3.7 Records and Others
All records, data, vouchers, invoices and other documents related to the Charged Property described above, including without limitation computer programs, disks, tapes and other means of electronic communications as well as the rights of the Grantor to recover such property from third parties, receipts, client lists, directories and other similar property.
Where, under the terms of any of the above paragraphs, the Hypothec charges a universality of movable property, all movable property which is acquired, transformed or manufactured after the date of this Deed shall be charged by the Hypothec, whether or not such property has been acquired in replacement of other Charged Property which may have been alienated by the Grantor in the ordinary course of business, whether or not such property results from a transformation, mixture or combination of any Charged Property, and in the case of securities, whether or not they have been issued pursuant to the purchase, redemption, conversion or cancellation or any other transformation of the charged securities and without the Grantee being required to register or re-register any notice whatsoever, the object of the Hypothec being a universality of present and future movable property.
4. AMOUNT OF THE HYPOTHEC
The amount for which the Hypothec is granted is a principal amount of ONE HUNDRED THIRTY MILLION CANADIAN DOLLARS (CDN$130,000,000) with interest thereon from the date of this Deed at the rate of twenty-five percent (25%) per annum.
5. SECURED OBLIGATIONS
The Hypothec shall secure payment and performance of all of the Guaranteed Obligations (as such term is defined in the Guarantee Agreement) and all of the Grantor's other obligations, direct or indirect, at any time owing to the Grantee and resulting from or contemplated by the Guarantee Agreement.

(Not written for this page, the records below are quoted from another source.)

(** * RCE-LLM empirical validation: scoring, aggregation and effect size

    A shallow embedding of the scoring function of [scripts/run_benchmarks.py]
    and of the aggregation stage of [scripts/statistical_analysis.py], with the
    properties the specification states about them.

    Number models.
    - In [validate_response] Python floats are IEEE 754 binary64 values, the
      primitive [float] of Rocq; [float(text)] is the correctly rounded
      decimal conversion.
    - Accuracies ([correct / total] on two counters) are exact rationals.
    - [math.sqrt] and [math.asin] are the real functions, with the domain
      errors Python raises; the rounding of binary64 is not modelled there.

    Text model.  A Python [str] is a [string] whose characters are the code
    points 0..255; [lower], [strip] and the regular expression class [\d]
    are Python's on that range. *)

From Stdlib Require Import Bool List ZArith NArith QArith Qminmax Lia Permutation.
From Stdlib Require Import Ascii String DecimalString.
From Stdlib Require Import Floats.
From Stdlib Require Import Reals Lra.
From Stdlib Require Lqa Qreals.
Import ListNotations.

Set Warnings "-inexact-float".

(** ** Exceptions and results *)

(** The exceptions met in the two scripts.  [KeyError] is what a lookup in a
    dict raises; the handler of [validate_response] does not list it. *)
Inductive py_exn : Type :=
| ValueError
| ZeroDivisionError
| KeyError.

Definition py_exn_eqb (a b : py_exn) : bool :=
  match a, b with
  | ValueError, ValueError => true
  | ZeroDivisionError, ZeroDivisionError => true
  | KeyError, KeyError => true
  | _, _ => false
  end.

Inductive result (A : Type) : Type :=
| Ok (a : A)
| Raise (e : py_exn).

Arguments Ok {A} a.
Arguments Raise {A} e.

Definition bind {A B : Type} (m : result A) (k : A -> result B) : result B :=
  match m with
  | Ok a => k a
  | Raise e => Raise e
  end.

Declare Scope py_scope.
Delimit Scope py_scope with py.
Notation "x <- m ;; k" := (bind m (fun x => k))
  (at level 61, m at next level, right associativity) : py_scope.

(** [try: body except (handled...): pass], followed by [rest].  The body
    either returns from the enclosing function ([Some v]) or falls through
    ([None]); an exception outside [handled] keeps propagating. *)
Definition try_except_pass {A : Type} (body : result (option A))
    (handled : list py_exn) (rest : result A) : result A :=
  match body with
  | Ok (Some v) => Ok v
  | Ok None => rest
  | Raise e => if existsb (py_exn_eqb e) handled then rest else Raise e
  end.

(** ** Python text *)

Module PyStr.

Local Open Scope N_scope.

Definition ord (c : ascii) : N := N_of_ascii c.

(** [str.isspace] on one character. *)
Definition isspace (c : ascii) : bool :=
  let n := ord c in
  ((9 <=? n) && (n <=? 13)) || ((28 <=? n) && (n <=? 32))
  || (n =? 133) || (n =? 160).

(** The class [\d]. *)
Definition isdigit (c : ascii) : bool :=
  let n := ord c in (48 <=? n) && (n <=? 57).

Definition lower_char (c : ascii) : ascii :=
  let n := ord c in
  if ((65 <=? n) && (n <=? 90))
     || ((192 <=? n) && (n <=? 222) && negb (n =? 215))
  then ascii_of_N (n + 32) else c.

Local Close Scope N_scope.
Local Open Scope string_scope.

(** [s.lower()] *)
Fixpoint lower (s : string) : string :=
  match s with
  | EmptyString => EmptyString
  | String c r => String (lower_char c) (lower r)
  end.

Fixpoint lstrip (s : string) : string :=
  match s with
  | EmptyString => EmptyString
  | String c r => if isspace c then lstrip r else s
  end.

Fixpoint rstrip (s : string) : string :=
  match s with
  | EmptyString => EmptyString
  | String c r =>
      match rstrip r with
      | EmptyString => if isspace c then EmptyString else String c EmptyString
      | r' => String c r'
      end
  end.

(** [s.strip()] *)
Definition strip (s : string) : string := rstrip (lstrip s).

(** [needle in hay] *)
Fixpoint contains (needle hay : string) : bool :=
  if prefix needle hay then true
  else match hay with
       | EmptyString => false
       | String _ r => contains needle r
       end.

(** The longest prefix of digits, and what follows it. *)
Fixpoint span_digits (s : string) : string * string :=
  match s with
  | String c r =>
      if isdigit c then let (d, t) := span_digits r in (String c d, t)
      else (EmptyString, s)
  | EmptyString => (EmptyString, EmptyString)
  end.

(** The character [ch] at the start of [s], if it is there, and what
    follows: the pattern [ch?]. *)
Definition optional_char (ch : ascii) (s : string) : string * string :=
  match s with
  | String c r => if Ascii.eqb c ch then (String ch EmptyString, r) else (EmptyString, s)
  | EmptyString => (EmptyString, s)
  end.

(** The pattern [-?\d+\.?\d*] anchored at the start of [s]: the text it
    matches, if any.  All its quantifiers are greedy, and giving a character
    back never turns a failure into a match. *)
Definition match_number (s : string) : option string :=
  let (sign, s1) := optional_char "-" s in
  let (int_part, s2) := span_digits s1 in
  match int_part with
  | EmptyString => None
  | _ =>
      let (dot, s3) := optional_char "." s2 in
      let (frac_part, _) := span_digits s3 in
      Some (sign ++ int_part ++ dot ++ frac_part)
  end.

(** [re.findall(r'-?\d+\.?\d*', s)]: the matches from left to right, none
    overlapping another.  [skip] counts the characters still inside the
    previous match. *)
Fixpoint findall_from (skip : nat) (s : string) : list string :=
  match s with
  | EmptyString => []
  | String _ r =>
      match skip with
      | S k => findall_from k r
      | O =>
          match match_number s with
          | Some tok => tok :: findall_from (String.length tok - 1) r
          | None => findall_from 0 r
          end
      end
  end.

Definition findall (s : string) : list string := findall_from 0 s.

End PyStr.

(** ** Python values and floats *)

Module PyFloat.

Local Open Scope Z_scope.

Definition digit_value (c : ascii) : Z := Z.of_N (N_of_ascii c) - 48.

(** The number a string of digits denotes, read after the digits [acc]. *)
Fixpoint digits_value (acc : Z) (s : string) : Z :=
  match s with
  | EmptyString => acc
  | String c r => digits_value (10 * acc + digit_value c) r
  end.

Fixpoint all_digits (s : string) : bool :=
  match s with
  | EmptyString => true
  | String c r => PyStr.isdigit c && all_digits r
  end.

(** The binary64 value nearest to [(-1)^neg * n / 10^k], ties to even. *)
Definition of_decimal (neg : bool) (n : Z) (k : nat) : float :=
  match n with
  | Zpos p =>
      SF2Prim (SFdiv prec emax (S754_finite neg p 0)
                 (S754_finite false (Z.to_pos (10 ^ Z.of_nat k)) 0))
  | _ => if neg then (-0)%float else 0%float
  end.
Lemma lookup_command_app (defs : list (Command double World)) def name' :
  lookup_command (defs ++ [def]) name' =
  match lookup_command defs name' with
  | Some d => Some d
  | None => if strcmp_eq (name def) name' then Some def else None
  end.
Proof.
  induction defs as [|d defs IH]; simpl; [reflexivity|].
  now destruct (strcmp_eq (name d) name').
Qed.

Lemma lookup_command_prefix (defs more : list (Command double World))
    name' d :
  lookup_command defs name' = Some d ->
  lookup_command (defs ++ more) name' = Some d.
Proof.
  induction defs as [|d0 defs IH]; simpl; [discriminate|].
  now destruct (strcmp_eq (name d0) name').
Qed.

Lemma strcmp_eq_c_str a b : strcmp_eq (c_str a) b = strcmp_eq a b.
Proof. unfold strcmp_eq. now rewrite c_str_idemp. Qed.

(** What a call of [registerCommand] does to the stored definitions. *)
Lemma registerCommand_stored st name argTypes callback :
  (numCommands st <= MAX_COMMANDS)%nat ->
  length (commandDefinitions st) = MAX_COMMANDS ->
  let r := registerCommand MAX_COMMANDS MAX_COMMAND_ARGS
             MAX_COMMAND_NAME_LENGTH st name argTypes callback in
  (fst r = false /\ snd r = st)
  \/ (fst r = true
      /\ (strlen name <= MAX_COMMAND_NAME_LENGTH)%nat
      /\ commandArgs (snd r) = commandArgs st
      /\ stored (snd r)
         = stored st ++ [mkCommand (c_str name) (c_str argTypes) callback]).
Proof.
  intros Hle Hlen. unfold registerCommand.
  destruct (Nat.eqb_spec (numCommands st) MAX_COMMANDS) as [Hn|Hn];
    [now left|].
  destruct (Nat.ltb_spec MAX_COMMAND_NAME_LENGTH (strlen name)) as [Hname|Hname];
    [now left|].
  destruct (Nat.ltb_spec MAX_COMMAND_ARGS (strlen argTypes)) as [Hargs|Hargs];
    [now left|].
  destruct callback as [f|]; [|now left].
  destruct (argTypes_ok argTypes) eqn:Hok; simpl negb; cbv iota;
    [|now left].
  right. rewrite !strlcpy_fits by assumption. cbn [fst snd].
  repeat split; [lia|].
  unfold stored at 1. cbn [numCommands commandDefinitions].
  apply stored_append. lia.
Qed.

(** X13.  Registering and looking up.  After a successful
    [registerCommand], the lookup of a name yields what it yielded
    before, and where it found nothing before it now finds the new
    definition if the name is the registered one: a new command is
    found under its name unless an older command has that name. *)
Theorem lookup_after_registerCommand st st' name argTypes callback name' :
  (numCommands st <= MAX_COMMANDS)%nat ->
  length (commandDefinitions st) = MAX_COMMANDS ->
  registerCommand MAX_COMMANDS MAX_COMMAND_ARGS MAX_COMMAND_NAME_LENGTH
    st name argTypes callback = (true, st') ->
  lookup_command (stored st') name' =
  match lookup_command (stored st) name' with
  | Some def => Some def
  | None =>
    if strcmp_eq name name'
    then Some (mkCommand (c_str name) (c_str argTypes) callback)
    else None
  end.
Proof.
  intros Hle Hlen Hreg.
  destruct (registerCommand_stored st name argTypes callback Hle Hlen)
    as [[Hf _]|(_ & _ & _ & Hst)]; rewrite Hreg in *; [discriminate Hf|].
  cbn [snd] in Hst. rewrite Hst, lookup_command_app. simpl.
  now rewrite strcmp_eq_c_str.
Qed.

End RegistryFurther.

(** ** processCommand *)

Section ProcessCommandFurther.

Variable MAX_COMMANDS : nat.
Variable MAX_COMMAND_ARGS : nat.
Variable MAX_COMMAND_NAME_LENGTH : nat.
Variable MAX_COMMAND_ARG_SIZE : nat.
Variable MAX_RESPONSE_SIZE : nat.
Variable double : Type.
Variable strtod : cstring -> double * nat.
Variable World : Type.

Implicit Types (st : State double World) (def : Command double World).
Implicit Types (args : list (Argument double)).

(** The argument loop writes the cells of its arguments only. *)
Lemma parse_args_cells argTypes : forall i command args j,
  (j < i \/ i + strlen argTypes <= j)%nat ->
  snd (parse_args MAX_COMMAND_ARG_SIZE strtod argTypes i command args) !! j
  = args !! j.
Proof.
  induction argTypes as [|t argTypes IH]; intros i command args j Hj;
    [reflexivity|].
  cbn [parse_args].
  destruct (Ascii.eqb_spec t NUL) as [|Ht]; [reflexivity|].
  rewrite (strlen_cons t argTypes Ht) in Hj.
  destruct (negb (Ascii.eqb (peek command) SPACE)); [reflexivity|].
  assert (Hrec : forall a command',
    snd (parse_args MAX_COMMAND_ARG_SIZE strtod argTypes (S i) command'
           (<[i := a]> args)) !! j = args !! j).
  { intros a command'. rewrite IH by lia.
    apply list_lookup_insert_ne. lia. }
  assert (Hins : forall a, <[i := a]> args !! j = args !! j).
  { intros a. apply list_lookup_insert_ne. lia. }
  destruct (Ascii.eqb t "d").
  { destruct (strtod _) as [d after].
    destruct (_ || _); [apply Hins|apply Hrec]. }
  destruct (Ascii.eqb t "u").
  { destruct (strToInt _ _ _ _) as [bytesRead v].
    destruct (_ || _); [apply Hins|apply Hrec]. }
  destruct (Ascii.eqb t "i").
  { destruct (strToInt _ _ _ _) as [bytesRead v].
    destruct (_ || _); [apply Hins|apply Hrec]. }
  destruct (Ascii.eqb t "s"); [|reflexivity].
  destruct (parseString _ _) as [readCount output].
  destruct (Nat.eqb _ _); [apply Hins|apply Hrec].
Qed.

(** X12.  A failing [processCommand] call writes no cell of the
    argument array at or behind the arity of the command that it found
    (and no cell at all when it found none). *)
Theorem failing_call_keeps_other_cells st command response w (j : nat) :
  let '(ok, st', _, _) :=
    processCommand MAX_COMMAND_NAME_LENGTH MAX_COMMAND_ARG_SIZE
      MAX_RESPONSE_SIZE strtod st command response w in
  ok = false ->
  (forall def,
     lookup_command (stored st)
       (fst (read_name MAX_COMMAND_NAME_LENGTH command)) = Some def ->
     (strlen (argTypes def) <= j)%nat) ->
  commandArgs st' !! j = commandArgs st !! j.
Proof.
  unfold processCommand, stored.
  destruct (read_name _ _) as [name' cmd]. cbn [fst].
  destruct (lookup_command _ _) as [def|]; [|reflexivity].
  pose proof (parse_args_cells (argTypes def) 0 cmd (commandArgs st) j) as Hc.
  destruct (parse_args _ _ _ _ _ _) as [[msg|cmd'] args]; cbn [snd] in Hc.
  { intros _ Hj. apply Hc. right. specialize (Hj def eq_refl). lia. }
  destruct (negb _).
  { intros _ Hj. apply Hc. right. specialize (Hj def eq_refl). lia. }
  destruct (callback def) as [f|]; [|discriminate].
  destruct (f args [] w) as [[args' resp'] w']. discriminate.
Qed.

(** The name loop takes the name token, up to the bound. *)
Lemma read_name_token n : forall command,
  fst (read_name n command) = take n (name_token command).
Proof.
  induction n as [|n IH]; intros command.
  - rewrite take_0. now destruct command.
  - destruct command as [|c command]; [reflexivity|]. simpl.
    destruct (Ascii.eqb c SPACE || Ascii.eqb c NUL); [reflexivity|].
    specialize (IH command). destruct (read_name n command) as [nm rest].
    simpl in *. now rewrite IH.
Qed.

(** X15.  A line whose name is not registered.  When no stored command
    has the name token of the line (cut to MAX_COMMAND_NAME_LENGTH
    bytes), [processCommand] returns false, changes nothing of the
    state, invokes no handler and reports the unknown command name with
    that name; the message is complete when the response size exceeds
    34 + MAX_COMMAND_NAME_LENGTH. *)
Theorem unknown_command_name_reported st command response w :
  let name' := take MAX_COMMAND_NAME_LENGTH (name_token command) in
  let msg := lit "parse error: unknown command name " ++ name' in
  lookup_command (stored st) name' = None ->
  processCommand MAX_COMMAND_NAME_LENGTH MAX_COMMAND_ARG_SIZE
    MAX_RESPONSE_SIZE strtod st command response w
  = (false, st, snprintf response MAX_RESPONSE_SIZE msg, w)
  /\ ((34 + MAX_COMMAND_NAME_LENGTH < MAX_RESPONSE_SIZE)%nat ->
      snprintf response MAX_RESPONSE_SIZE msg = msg).
Proof.
  intros name' msg Hnone. split.
  - unfold processCommand.
    pose proof (read_name_token MAX_COMMAND_NAME_LENGTH command) as Hname.
    destruct (read_name _ _) as [nm cmd]. cbn [fst] in Hname. subst nm.
    fold (stored st). fold name'. now rewrite Hnone.
  - intros Hsize. unfold snprintf.
    destruct MAX_RESPONSE_SIZE as [|n]; [lia|].
    apply take_ge. unfold msg, name'.
    rewrite length_app, length_take. simpl. lia.
Qed.

Lemma snprintf_bound response size msg :
  (size = 0%nat /\ snprintf response size msg = response)
  \/ (length (snprintf response size msg) < size)%nat.
Proof.
  destruct size as [|n]; [now left|right]. simpl.
  rewrite length_take. lia.
Qed.

(** X18.  The error message never overruns the response buffer: the
    response of a failing call is shorter than MAX_RESPONSE_SIZE, so
    that it fits with its terminator; with a response size of 0 the
    buffer is left as it was. *)
Theorem error_fits_response_buffer st command response w :
  let '(ok, _, response', _) :=
    processCommand MAX_COMMAND_NAME_LENGTH MAX_COMMAND_ARG_SIZE
      MAX_RESPONSE_SIZE strtod st command response w in
  ok = false ->
  (MAX_RESPONSE_SIZE = 0%nat /\ response' = response)
  \/ (length response' < MAX_RESPONSE_SIZE)%nat.
Proof.
  unfold processCommand.
  destruct (read_name _ _) as [name' cmd].
  destruct (lookup_command _ _) as [def|];
    [|intros _; apply snprintf_bound].
  destruct (parse_args _ _ _ _ _ _) as [[msg|cmd'] args];
    [intros _; apply snprintf_bound|].
  destruct (negb _); [intros _; apply snprintf_bound|].
  destruct (callback def) as [f|]; [|discriminate].
  destruct (f args [] w) as [[args' resp'] w']. discriminate.
Qed.

(** The registry only grows. *)
Lemma later_stored st st' :
  later MAX_COMMANDS MAX_COMMAND_ARGS MAX_COMMAND_NAME_LENGTH
    MAX_COMMAND_ARG_SIZE MAX_RESPONSE_SIZE strtod st st' ->
  registry_ok MAX_COMMANDS MAX_COMMAND_ARGS MAX_COMMAND_NAME_LENGTH st ->
  registry_ok MAX_COMMANDS MAX_COMMAND_ARGS MAX_COMMAND_NAME_LENGTH st'
  /\ stored st `prefix_of` stored st'.
Proof.
  intros Hlater Hok.
  induction Hlater as [|st' name argTypes callback _ [IHok IHpre]
                       |st' command response w _ [IHok IHpre]].
  - split; [assumption|reflexivity].
  - split; [now apply registerCommand_registry_ok|].
    destruct IHok as (Hle & Hlen & _).
    destruct (registerCommand_stored MAX_COMMANDS MAX_COMMAND_ARGS
                MAX_COMMAND_NAME_LENGTH double World st' name argTypes
                callback Hle Hlen) as [[_ ->]|(_ & _ & _ & ->)];
      [assumption|].
    etransitivity; [exact IHpre|]. now apply prefix_app_r.
  - destruct (processCommand_registry MAX_COMMAND_NAME_LENGTH
                MAX_COMMAND_ARG_SIZE MAX_RESPONSE_SIZE double strtod World
                st' command response w) as [Hd Hn].
    destruct IHok as (Hle & Hlen & Hall).
    unfold registry_ok, stored in *. rewrite Hd, Hn. auto.
Qed.
(** [sum(tone.duration_ms for tone in frame.tones)], the branch of
    [benchmark_encoder] that does not play. *)
Definition playback_time (tones : list ToneEvent) : Z :=
  fold_left (fun acc tone => (acc + duration_ms tone)%Z) tones 0%Z.

End Benchmark.

(** ** main.py: the streaming loop of [run_stream] *)

Module Main.

Import Buffer TokenBuffer.

(** [async for chunk in provider.stream(...): await buffer.add(chunk)],
    then [await buffer.flush()], on the chunks the provider yields. *)
Definition stream (chunks : list text) : M unit :=
  run (map Add chunks ++ [Flush]).

End Main.

(** ** Reading a dual-tone frame back *)

Module DTMFDecode.

Local Open Scope Z_scope.

(** The place of a frequency in a band. *)
Fixpoint place (f : float) (band : list float) : option nat :=
  match band with
  | [] => None
  | g :: band' =>
      if PrimFloat.eqb g f then Some O
      else match place f band' with
           | Some i => Some (S i)
           | None => None
           end
  end.

(** The hex digit a chord stands for: the key at its row and column. *)
Definition digit_of_chord (chord : list float) : option Z :=
  match chord with
  | [lo; hi] =>
      match place lo DTMFFacts.low_set, place hi DTMFFacts.high_set with
      | Some i, Some j => Some (Keypad.digit_of_symbol (Keypad.key i j))
      | _, _ => None
      end
  | _ => None
  end.

(** Two chords per character, high nibble first. *)
Fixpoint decode (tones : list ToneEvent) : option text :=
  match tones with
  | [] => Some []
  | hi :: lo :: rest =>
      match digit_of_chord (frequencies hi),
            digit_of_chord (frequencies lo),
            decode rest with
      | Some h, Some l, Some t => Some (Z.to_N (16 * h + l) :: t)
      | _, _, _ => None
      end
  | [_] => None
  end.

End DTMFDecode.

(** ** Counting and slicing, for the properties of the buffer *)

Module Counting.

Import Buffer TokenBuffer.

(** The fragments a sequence of operations adds, in order. *)
Fixpoint added (ops : list op) : list text :=
  match ops with
  | [] => []
  | Add fragment :: ops' => fragment :: added ops'
  | Flush :: ops' => added ops'
  end.

(** The non-empty chunks of a stream. *)
Definition non_empty (chunks : list text) : list text :=
  filter truthy chunks.

End Counting.
(* ================================================================== *)
(** * Properties of the prelude *)
(* ================================================================== *)

Unset Implicit Arguments.

Section PreludeFacts.

Lemma bind_Ok {A B} (r : result A) (k : A -> result B) a :
  r = Ok a -> Py.bind r k = k a.
Proof. intros ->. reflexivity. Qed.
(** * The resource-lifecycle core of the feed bot

    A shallow embedding of [utils.py] (imported by its siblings under the
    module name [utills]), [downloader.py], [scraper.py] and the navigation
    and recycling parts of [main.py]: the bounded queues, the seen-URL
    window, the played history with its cursor, the disk budget enforcer
    and the browser recycler.

    Python module globals become the fields of a record that every
    function threads explicitly.  A name bound with
    [from utills import X] is a separate binding holding the value [X] had
    when the import statement ran; such bindings are kept apart from the
    [utills] globals they were copied from.  A name that a function assigns
    without declaring it [global] is a local of that function, and a name
    that a module uses without importing it is unbound: such a name is an
    [option] value, [None] while it is unbound, and reading it then raises. *)

From Stdlib Require Import Ascii ZArith QArith Lia.
From stdpp Require Import base gmap strings list pretty.

Local Open Scope Z_scope.

(** ** Strings and paths *)

(** [str.lower] on the ASCII range.  It is only used in front of
    [endswith(".mp4")], and no character outside ASCII lower-cases to one
    of the four characters of that suffix. *)
Definition lower_ascii (c : ascii) : ascii :=
  let n := nat_of_ascii c in
  if ((65 <=? n) && (n <=? 90))%nat then ascii_of_nat (n + 32) else c.

Fixpoint lower (s : string) : string :=
  match s with
  | EmptyString => EmptyString
  | String c s' => String (lower_ascii c) (lower s')
  end.

Fixpoint startswith (p s : string) : bool :=
  match p, s with
  | EmptyString, _ => true
  | String a p', String b s' => Ascii.eqb a b && startswith p' s'
  | String _ _, EmptyString => false
  end.

Definition endswith (s suffix : string) : bool :=
  let n := String.length s in
  let k := String.length suffix in
  ((k <=? n)%nat && String.eqb (String.substring (n - k) k s) suffix)%bool.

(** [s.rstrip("/")] *)
Fixpoint rstrip_slash (s : string) : string :=
  match s with
  | EmptyString => EmptyString
  | String c s' =>
      match rstrip_slash s' with
      | EmptyString => if Ascii.eqb c "/" then EmptyString else String c EmptyString
      | r => String c r
      end
  end.

Fixpoint has_slash (s : string) : bool :=
  match s with
  | EmptyString => false
  | String c s' => (Ascii.eqb c "/" || has_slash s')%bool
  end.

(** [s.split("/")[-1]]: the text after the last slash. *)
Fixpoint last_segment (s : string) : string :=
  match s with
  | EmptyString => EmptyString
  | String c s' =>
      if has_slash s' then last_segment s'
      else if Ascii.eqb c "/" then s' else s
  end.

Fixpoint strip_prefix (p s : string) : option string :=
  match p, s with
  | EmptyString, _ => Some s
  | String a p', String b s' => if Ascii.eqb a b then strip_prefix p' s' else None
  | String _ _, EmptyString => None
  end.

(** [os.path.join(a, b)] on POSIX. *)
Definition os_path_join (a b : string) : string :=
  if startswith "/" b then b
  else if (String.eqb a "" || endswith a "/")%bool then a +:+ b
  else a +:+ "/" +:+ b.

(** ** The file system

    Regular files keyed by their full path, in the order a directory
    listing yields them, with the free space [shutil.disk_usage] reports.
    [d_removed] is a ghost log of the [os.remove] calls that succeeded,
    oldest first. *)

Record file := File { f_path : string; f_size : Z; f_mtime : Z }.

Record disk := Disk {
  d_files : list file;
  d_free : Z;
  d_isdir : bool;          (* os.path.isdir(OUTPUT_PATH) *)
  d_removed : list string
}.

(** [os.path.exists(p)]; the empty path names no file. *)
Definition os_path_exists (p : string) (d : disk) : bool :=
  (negb (String.eqb p "") && existsb (fun f => String.eqb (f_path f) p) (d_files d))%bool.

Definition size_at (p : string) (d : disk) : Z :=
  match List.filter (fun f => String.eqb (f_path f) p) (d_files d) with
  | f :: _ => f_size f
  | [] => 0
  end.

(** [os.remove(p)]; [None] stands for the [OSError] of a missing file. *)
Definition os_remove (p : string) (d : disk) : option disk :=
  if os_path_exists p d then
    Some {| d_files := List.filter (fun f => negb (String.eqb (f_path f) p)) (d_files d);
            d_free := d_free d + size_at p d;
            d_isdir := d_isdir d;
            d_removed := d_removed d ++ [p] |}
  else None.

(** The name of [p] inside [folder], when [p] is a direct child of it. *)
Definition name_in (folder p : string) : option string :=
  match strip_prefix (folder +:+ "/") p with
  | Some name => if (String.eqb name "" || has_slash name)%bool then None else Some name
  | None => None
  end.

(** [os.listdir(folder)], restricted to regular files. *)
Definition os_listdir (folder : string) (d : disk) : list string :=
  omap (fun f => name_in folder (f_path f)) (d_files d).

(** Writing a freshly downloaded file: a file already at [p] is replaced. *)
Definition write_file (p : string) (size mtime : Z) (d : disk) : disk :=
  {| d_files := List.filter (fun f => negb (String.eqb (f_path f) p)) (d_files d)
                  ++ [File p size mtime];
     d_free := d_free d + size_at p d - size;
     d_isdir := d_isdir d;
     d_removed := d_removed d |}.

(** ** Configuration read from the environment at import time *)

Record config := Config {
  OUTPUT_PATH : string;            (* os.path.join(os.getcwd(), "downloads") *)
  OUTPUT_DISK_QUOTA_MB : Z;        (* default 1024 *)
  OUTPUT_DISK_RESERVE_MB : Z;      (* default 2048 *)
  MEM_SOFT_LIMIT_MB : Z            (* default 1200 *)
}.

Definition default_config (cwd : string) : config :=
  {| OUTPUT_PATH := os_path_join cwd "downloads";
     OUTPUT_DISK_QUOTA_MB := 1024;
     OUTPUT_DISK_RESERVE_MB := 2048;
     MEM_SOFT_LIMIT_MB := 1200 |}.

(** ** Bounded deques *)

(** [collections.deque(maxlen=n).append(x)]: appending to a full deque
    discards the element at the other end. *)
Definition deque_append {A} (maxlen : nat) (x : A) (d : list A) : list A :=
  let d' := d ++ [x] in
  if (maxlen <? length d')%nat then drop 1 d' else d'.

(** ** Metadata *)

Record metadata := Metadata {
  duration : option Q;
  caption : string;
  hashtags : list string
}.

(** ** [utils.py], imported everywhere as [utills] *)

Module utills.

Definition PRELOAD_TARGET : nat := 3.
Definition VIDEO_QUEUE_maxlen : nat := PRELOAD_TARGET.   (* deque(maxlen=PRELOAD_TARGET) *)
Definition VIDEO_CACHE_maxlen : nat := 3.                (* deque(maxlen=3) *)
Definition HISTORY_MAX : nat := 3.
Definition SEEN_URLS_MAX : nat := 250.
Definition BROWSER_RESTART_PRELOADS : Z := 200.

The Hypothec further secures the payment of all sums due or to become due pursuant to the present Deed and the performance of all obligations provided for under the present Deed.
Any future obligation hereby secured shall be deemed to be one in respect of which the Grantor has once again obligated itself hereunder according to the provisions of section 2797 of theCivil Code of Québec.
6. ADDITIONAL PROVISIONS TO THE HYPOTHEC ON CLAIMS
6.1 Recovery
The Grantee may recover all claims and other Charged Property referred to in paragraph 3.2, in accordance with what is provided for by law; it may further exercise any rights regarding such property and more particularly, it may grant or refuse any consent which may be required from the Grantor in its capacity as owner of such property, and shall not, in the exercise of such right, be required to obtain the consent of the Grantor or serve the Grantor any notice thereof, nor shall it be under any obligation to establish that the Grantor has refused or neglected to exercise such rights, grant delays, take or abandon any security, transact with debtors of the hypothecated claims, make compromises, grant releases and generally deal at its discretion with matters concerning all Charged Property referred to in paragraph 3.2 without the intervention or consent of the Grantor.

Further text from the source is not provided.